(TRY IT): Working from the records below, repeat exactly the lines starting at the line that contains "- unfold is_u64" and ending at the line that contains "From Stdlib Require Import Sorting.Permutation", inclusive.

GIVEN RECORDS below:

(** ** Scalar multiplication *)

(** C6: for counters and a factor [k] in the [uint64_t] range,
    [a * k], [k * a] and [a *= k] return the bag with every component
    multiplied by [k] exactly when no product exceeds the maximum, and
    throw [out_of_range] otherwise; [k * a] is [a * k]; for [k > 0]
    the throw happens exactly when a component exceeds [MAX / k]; and
    [k = 0] always returns the empty bag. *)
Theorem multiplication_checked (a : Moneybag) (k : Z) :
  valid a -> is_u64 k ->
  (mul_fits a k <-> op_mul a k = Returned (multiple a k)) /\
  (mul_fits a k <-> op_mul_assign k a = (Returned tt, multiple a k)) /\
  (livres a * k > UINT64_MAX \/ soliduses a * k > UINT64_MAX \/
   deniers a * k > UINT64_MAX
   <-> op_mul a k = Thrown mul_error) /\
  (livres a * k > UINT64_MAX \/ soliduses a * k > UINT64_MAX \/
   deniers a * k > UINT64_MAX
   <-> fst (op_mul_assign k a) = Thrown mul_error) /\
  op_mul_left k a = op_mul a k /\
  (0 < k ->
   (op_mul a k = Thrown mul_error <->
    livres a > div64 UINT64_MAX k \/ soliduses a > div64 UINT64_MAX k \/
    deniers a > div64 UINT64_MAX k)) /\
  (mul_fits a k -> valid (multiple a k)) /\
  op_mul a 0 = Returned (mkMoneybag 0 0 0).
Proof.
  intros Ha Hk.
  assert (Hok : mul_fits a k ->
                op_mul_assign k a = (Returned tt, multiple a k))
    by now apply op_mul_assign_returns.
  assert (Hko : ~ mul_fits a k ->
                op_mul_assign k a = (Thrown mul_error, a)).
  { intros F. apply op_mul_assign_throws; [|assumption].
    destruct (Z.eq_dec k 0) as [-> | Hnz].
    - destruct F. apply mul_fits_zero.
    - unfold is_u64 in Hk. lia. }
  assert (Hthrow : ~ mul_fits a k <-> op_mul a k = Thrown mul_error).
  { split.
    - intros H. eapply on_copy_thrown. eauto.
    - intros H F. unfold op_mul in H.
      rewrite (on_copy_returned _ _ _ (Hok F)) in H. discriminate. }
  rewrite <- !not_mul_fits_iff.
  split; [split | split; [split | split; [exact Hthrow | split; [split |] ]]].
  - intros H. apply on_copy_returned. auto.
  - intros H. destruct (mul_fits_dec a k) as [F | F]; [assumption|].
    unfold op_mul in H. rewrite (on_copy_thrown _ _ _ _ (Hko F)) in H.
    discriminate.
  - assumption.
  - intros H. destruct (mul_fits_dec a k) as [F | F]; [assumption|].
    rewrite (Hko F) in H. discriminate.
  - intros H. now rewrite (Hko H).
  - intros H F. rewrite (Hok F) in H. discriminate.
  - split; [reflexivity | split; [| split]].
    + intros Hpos. rewrite <- Hthrow. unfold mul_fits.
      rewrite <- !(div64_MAX_le _ k Hpos). lia.
    + intros (Fl & Fs & Fd). destruct Ha as (Hl & Hs & Hd).
      unfold valid, multiple, is_u64 in *. cbn. nia.
    + apply on_copy_returned, op_mul_assign_zero.
Qed.
(** * Financial analysis dashboard ([dashboard.py])

    A shallow embedding of the data pipeline of the Streamlit dashboard:
    net-amount derivation per record, month-end resampling (sum, mean,
    median), the weekday table, the two inner joins on the month label
    and the page that [main] renders.

    pandas frames are modelled positionally: a frame has its column
    labels and a list of rows, each row being an index label and one
    value per column.  Numeric cells are IEEE-754 binary64 numbers
    ([float64], Rocq's primitive floats); the reductions that only add
    are written over a number type class so that they can also be read
    with an exact addition. *)

From Stdlib Require Import ZArith List String Ascii Bool Lia FinFun.
From Stdlib Require Import Sorting.Permutation Sorting.Sorted.
From Stdlib Require Import Floats.PrimFloat Numbers.Cyclic.Int63.Uint63.
From Stdlib Require Import Floats.SpecFloat Floats.FloatOps Floats.FloatAxioms.
From Stdlib Require Import Numbers.DecimalString Numbers.DecimalZ.
Import ListNotations.

Local Open Scope string_scope.
Local Open Scope list_scope.

(** ** Exceptions and fallible computations *)

Inductive exn : Type :=
| KeyError (key : string)
| ValueError (msg : string).

Inductive result (T : Type) : Type :=
| Ok (v : T)
| Raise (e : exn).

Arguments Ok {T} v.
Arguments Raise {T} e.

Definition bind {T U : Type} (c : result T) (k : T -> result U) : result U :=
  match c with
  | Ok v => k v
  | Raise e => Raise e
  end.

Notation "x <- c ;; k" := (bind c (fun x => k))
  (at level 61, c at next level, right associativity).

(** [mapM f l] runs [f] on the elements of [l] from left to right and stops
    at the first exception. *)
Fixpoint mapM {T U : Type} (f : T -> result U) (l : list T) : result (list U) :=
  match l with
  | [] => Ok []
  | x :: l' => y <- f x ;; ys <- mapM f l' ;; Ok (y :: ys)
  end.

(** ** Number types of a column *)

Class Dtype (A : Type) : Type := {
  dzero : A;                 (* the literal 0.0 *)
  dnan : A;                  (* the missing value *)
  dadd : A -> A -> A;
  dsub : A -> A -> A;
  deqb : A -> A -> bool;     (* Python's [==] *)
  disna : A -> bool
}.

(** The number type pandas gives a column of decimal amounts. *)
#[export] Instance float64 : Dtype float := {|
  dzero := 0%float;
  dnan := PrimFloat.nan;
  dadd := PrimFloat.add;
  dsub := PrimFloat.sub;
  deqb := PrimFloat.eqb;
  disna := PrimFloat.is_nan
|}.

(** Amounts counted in whole minor units and added without rounding;
    [None] is the missing value and is absorbing, as NaN is. *)
Definition lift2 (f : Z -> Z -> Z) (a b : option Z) : option Z :=
  match a, b with
  | Some x, Some y => Some (f x y)
  | _, _ => None
  end.

Definition exact_eqb (a b : option Z) : bool :=
  match a, b with
  | Some x, Some y => Z.eqb x y
  | _, _ => false
  end.

Definition exact_isna (a : option Z) : bool :=
  match a with
  | Some _ => false
  | None => true
  end.

#[export] Instance exact : Dtype (option Z) := {|
  dzero := Some 0%Z;
  dnan := None;
  dadd := lift2 Z.add;
  dsub := lift2 Z.sub;
  deqb := exact_eqb;
  disna := exact_isna
|}.

(** Addition without rounding: the laws that [float64] lacks. *)
Class ExactAdd (A : Type) `{Dtype A} : Prop := {
  dadd_assoc : forall a b c : A, dadd a (dadd b c) = dadd (dadd a b) c;
  dadd_comm : forall a b : A, dadd a b = dadd b a;
  dadd_zero_l : forall a : A, dadd dzero a = a;
  disna_zero : disna (dzero : A) = false;
  disna_add : forall a b : A, disna (dadd a b) = disna a || disna b
}.

(** ** Rows and net amount *)

(** A row handed to the function given to [DataFrame.apply(axis=1)]:
    the column labels with the row's values. *)
Definition Series (A : Type) : Type := list (string * A).

(** [row[key]] *)
Fixpoint getitem {A : Type} (row : Series A) (key : string) : result A :=
  match row with
  | [] => Raise (KeyError key)
  | (k, v) :: row' => if String.eqb key k then Ok v else getitem row' key
  end.

(** [calculate_net_amount(row, analysis_type)]; [Ok None] is the [None] a
    Python function returns when it ends without a [return]. *)
Definition calculate_net_amount {A : Type} `{Dtype A}
    (row : Series A) (analysis_type : string) : result (option A) :=
  if String.eqb analysis_type "Credit Based" then
    c <- getitem row "credit" ;;
    d <- getitem row "debit" ;;
    if deqb (dsub c d) dzero then Ok (Some dzero)
    else
      c' <- getitem row "credit" ;;
      d' <- getitem row "debit" ;;
      Ok (Some (dsub c' d'))
  else if String.eqb analysis_type "Debit Based" then
    d <- getitem row "debit" ;;
    c <- getitem row "credit" ;;
    if deqb (dsub d c) dzero then Ok (Some dzero)
    else
      d' <- getitem row "debit" ;;
      c' <- getitem row "credit" ;;
      Ok (Some (dsub d' c'))
  else Ok None.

End of GIVEN RECORDS.

(SOLUTION):
    - unfold is_u64 in Hk. lia. }
  assert (Hthrow : ~ mul_fits a k <-> op_mul a k = Thrown mul_error).
  { split.
    - intros H. eapply on_copy_thrown. eauto.
    - intros H F. unfold op_mul in H.
      rewrite (on_copy_returned _ _ _ (Hok F)) in H. discriminate. }
  rewrite <- !not_mul_fits_iff.
  split; [split | split; [split | split; [exact Hthrow | split; [split |] ]]].
  - intros H. apply on_copy_returned. auto.
  - intros H. destruct (mul_fits_dec a k) as [F | F]; [assumption|].
    unfold op_mul in H. rewrite (on_copy_thrown _ _ _ _ (Hko F)) in H.
    discriminate.
  - assumption.
  - intros H. destruct (mul_fits_dec a k) as [F | F]; [assumption|].
    rewrite (Hko F) in H. discriminate.
  - intros H. now rewrite (Hko H).
  - intros H F. rewrite (Hok F) in H. discriminate.
  - split; [reflexivity | split; [| split]].
    + intros Hpos. rewrite <- Hthrow. unfold mul_fits.
      rewrite <- !(div64_MAX_le _ k Hpos). lia.
    + intros (Fl & Fs & Fd). destruct Ha as (Hl & Hs & Hd).
      unfold valid, multiple, is_u64 in *. cbn. nia.
    + apply on_copy_returned, op_mul_assign_zero.
Qed.
(** * Financial analysis dashboard ([dashboard.py])

    A shallow embedding of the data pipeline of the Streamlit dashboard:
    net-amount derivation per record, month-end resampling (sum, mean,
    median), the weekday table, the two inner joins on the month label
    and the page that [main] renders.

    pandas frames are modelled positionally: a frame has its column
    labels and a list of rows, each row being an index label and one
    value per column.  Numeric cells are IEEE-754 binary64 numbers
    ([float64], Rocq's primitive floats); the reductions that only add
    are written over a number type class so that they can also be read
    with an exact addition. *)

From Stdlib Require Import ZArith List String Ascii Bool Lia FinFun.
From Stdlib Require Import Sorting.Permutation Sorting.Sorted.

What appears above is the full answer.